Newborn screening · Other inherited disorder
Severe Combined Immunodeficiency · SCID
Bubble-baby disease. Pre-symptomatic stem cell transplant is curative. The clearest screening case study.
Description
Severe combined immunodeficiency, SCID, is a group of inherited disorders defined by the absence or profound dysfunction of T lymphocytes, with variable effects on B and natural killer cells. Without functional T cells, an infant cannot mount adaptive immune responses, and routine childhood infections, live vaccines, and opportunistic organisms become life-threatening. Untreated typical SCID is fatal in the first one to two years of life.

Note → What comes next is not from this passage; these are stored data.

(** * Text-similarity scorer: shallow embedding and verified properties

    The repository holds two versions of one program:
    - [src/main.py], the first version (module [Main] below);
    - [src/3223004469/main.py], the tuned version with a segmentation cache,
      the tiered fallback policy and a batch entry point (module [Tuned]).

    Python values are modelled as follows.
    - [str] is a list of Unicode code points ([N]); [None] is [option]'s
      [None], so an argument of the scorer has type [option str].
    - Python [int] is [Z].
    - A [float] is modelled by the real number it approximates ([R]): the
      arithmetic below is the exact one, rounding errors of binary64 are
      not represented.
    - Raising is modelled by the [result] type; the segmentation cache and
      the file system are threaded explicitly.

    The libraries the program calls are not part of the repository.  jieba's
    segmenter and the Unicode tables used by the vectorizer are parameters;
    [difflib.SequenceMatcher], [functools.lru_cache] and scikit-learn's
    [TfidfVectorizer] / [cosine_similarity] are modelled from their
    documented behaviour with the default arguments the program uses. *)

From Stdlib Require Import ZArith NArith List String Ascii Bool Lia.
From Stdlib Require Import DecimalString.
From Stdlib Require Import Reals Lra.
Import ListNotations.

(* ================================================================== *)
(** * Python values and builtins *)
(* ================================================================== *)

Module Py.

(** A Unicode code point. *)
Definition char := N.

(** Python [str]. *)
Definition str := list char.

Definition char_eqb (x y : char) : bool := N.eqb x y.

Fixpoint str_eqb (s t : str) : bool :=
  match s, t with
  | [], [] => true
  | x :: s', y :: t' => char_eqb x y && str_eqb s' t'
  | _, _ => false
  end.

(** [len(s)] *)
Definition len {A} (l : list A) : Z := Z.of_nat (List.length l).

(** [s[i]] for a non-negative index; [None] stands for [IndexError]. *)
Definition getitem {A} (l : list A) (i : Z) : option A :=
  if (i <? 0)%Z then None else nth_error l (Z.to_nat i).

(** [range(lo, hi)] *)
Definition range (lo hi : Z) : list Z :=
  map (fun k => (lo + Z.of_nat k)%Z) (seq 0 (Z.to_nat (hi - lo))).

(** [str.isspace] on one code point: the characters [str.split()] and
    [str.strip()] treat as separators. *)
Definition isspace (c : char) : bool :=
  ((9 <=? c) && (c <=? 13) || (28 <=? c) && (c <=? 32)
   || (c =? 133) || (c =? 160) || (c =? 5760)
   || (8192 <=? c) && (c <=? 8202)
   || (c =? 8232) || (c =? 8233) || (c =? 8239) || (c =? 8287)
   || (c =? 12288))%N.

(** [s.split()]: maximal runs of non-space characters.  [cur] is the
    run being read, in reverse. *)
Fixpoint split_from (cur : str) (s : str) : list str :=
  match s with
  | [] => match cur with [] => [] | _ => [rev cur] end
  | c :: s' =>
      if isspace c
      then match cur with
           | [] => split_from [] s'
           | _ => rev cur :: split_from [] s'
           end
      else split_from (c :: cur) s'
  end.

Definition split (s : str) : list str := split_from [] s.

(** [sep.join(words)] *)
Fixpoint join (sep : str) (words : list str) : str :=
  match words with
  | [] => []
  | [w] => w
  | w :: ws => w ++ sep ++ join sep ws
  end.

Fixpoint lstrip (s : str) : str :=
  match s with
  | [] => []
  | c :: s' => if isspace c then lstrip s' else s
  end.

(** [s.strip()] *)
Definition strip (s : str) : str := rev (lstrip (rev (lstrip s))).


(** [a == b] on values that are a [str] or [None]. *)
Definition eqb (a b : option str) : bool :=
  match a, b with
  | None, None => true
  | Some s, Some t => str_eqb s t
  | _, _ => false
  end.

(** Exception classes the program meets.  [UnicodeDecodeError] is a
    subclass of [ValueError]. *)
Inductive exc_class :=
| ValueError
| UnicodeDecodeError
| IndexError
| TypeError
| FileNotFoundError
| OSError.

(** An exception instance: its class and [str(e)]. *)
Record exception := Exc { exc_type : exc_class; exc_msg : string }.

(** [isinstance(e, ValueError)], what [except ValueError] tests. *)
Definition is_ValueError (e : exception) : bool :=
  match exc_type e with
  | ValueError | UnicodeDecodeError => true
  | _ => false
  end.

(** A call either returns or raises. *)
Inductive result (A : Type) :=
| Ok (v : A)
| Raise (e : exception).
Arguments Ok {A} v.
Arguments Raise {A} e.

More than a dozen genes cause SCID. The most common form is X-linked SCID from pathogenic variants in IL2RG, which encodes the common gamma chain shared by several cytokine receptors; IL2RG accounts for roughly 40 to 50 percent of cases and affects boys. Adenosine deaminase deficiency, ADA-SCID, from variants in ADA, is the next most common form and is autosomal recessive. RAG1 and RAG2 variants disrupt V(D)J recombination and produce SCID without functional T or B cells. Other causes include IL7R, JAK3, DCLRE1C (Artemis), CD3 chain genes, and several rarer loci. Pooled live-birth incidence in U.S. newborn screening data is approximately 1 in 58,000, reported by Kwan and colleagues in JAMA in 2014 from the first multistate cohort.
Detection is by newborn screening on the dried blood spot using the T-cell receptor excision circle assay. The TREC assay quantifies recent thymic emigrants; SCID infants have absent or markedly low TREC counts. The condition was added to the Recommended Uniform Screening Panel in May 2010 after Wisconsin began statewide TREC screening in 2008. Universal U.S. screening was complete by 2018. A low TREC result triggers urgent referral to a pediatric immunologist for confirmatory flow cytometry, lymphocyte function testing, and gene panel sequencing. Pre-symptomatic identification, isolation from infectious exposures, withholding of live vaccines, and Pneumocystis prophylaxis change the clinical course before any definitive therapy.
Treatments to date
Allogeneic hematopoietic stem cell transplant is the established curative therapy for typical SCID. Outcome data from the Primary Immune Deficiency Treatment Consortium published by Pai and colleagues in the New England Journal of Medicine in 2014 show 5-year survival above 90 percent for infants transplanted before 3.5 months of age, before any active infection, regardless of donor type. Survival drops with later transplant and active infection at the time of conditioning. Pre-symptomatic identification through TREC screening is the mechanism that delivers infants to transplant inside this window.
Enzyme replacement therapy is available for ADA-SCID. PEG-ADA, pegademase bovine, was approved by the FDA in 1990 and provides systemic enzyme that supports lymphocyte recovery. Elapegademase-lvlr, a recombinant pegylated bovine ADA, was approved by the FDA in 2018. ERT is typically used as a bridge before definitive cellular therapy.
Gene therapy programs target the genetic SCID subtypes. Strimvelis, an autologous CD34-positive cell product transduced with a gamma-retroviral vector carrying ADA, was approved by the European Medicines Agency in 2016 for ADA-SCID and is delivered at a single center in Italy. Strimvelis was not pursued through FDA approval. Lentiviral vector gene therapy for ADA-SCID developed at UCLA and the NIH has reported sustained immune reconstitution across multiple cohorts. A lentiviral gene therapy for X-linked SCID developed at St. Jude Children's Research Hospital reported sustained T, B, and NK cell reconstitution in infants in studies published by Mamcarz and colleagues in the New England Journal of Medicine in 2019. Current FDA approval status of any specific SCID gene therapy product should be verified before claims are repeated.
Supportive care from the time of suspected diagnosis includes protective isolation, intravenous immunoglobulin, antimicrobial prophylaxis, avoidance of live vaccines, and irradiated, CMV-negative, leukoreduced blood products. Long-term immunology follow-up tracks immune reconstitution, infections, and late effects of conditioning chemotherapy.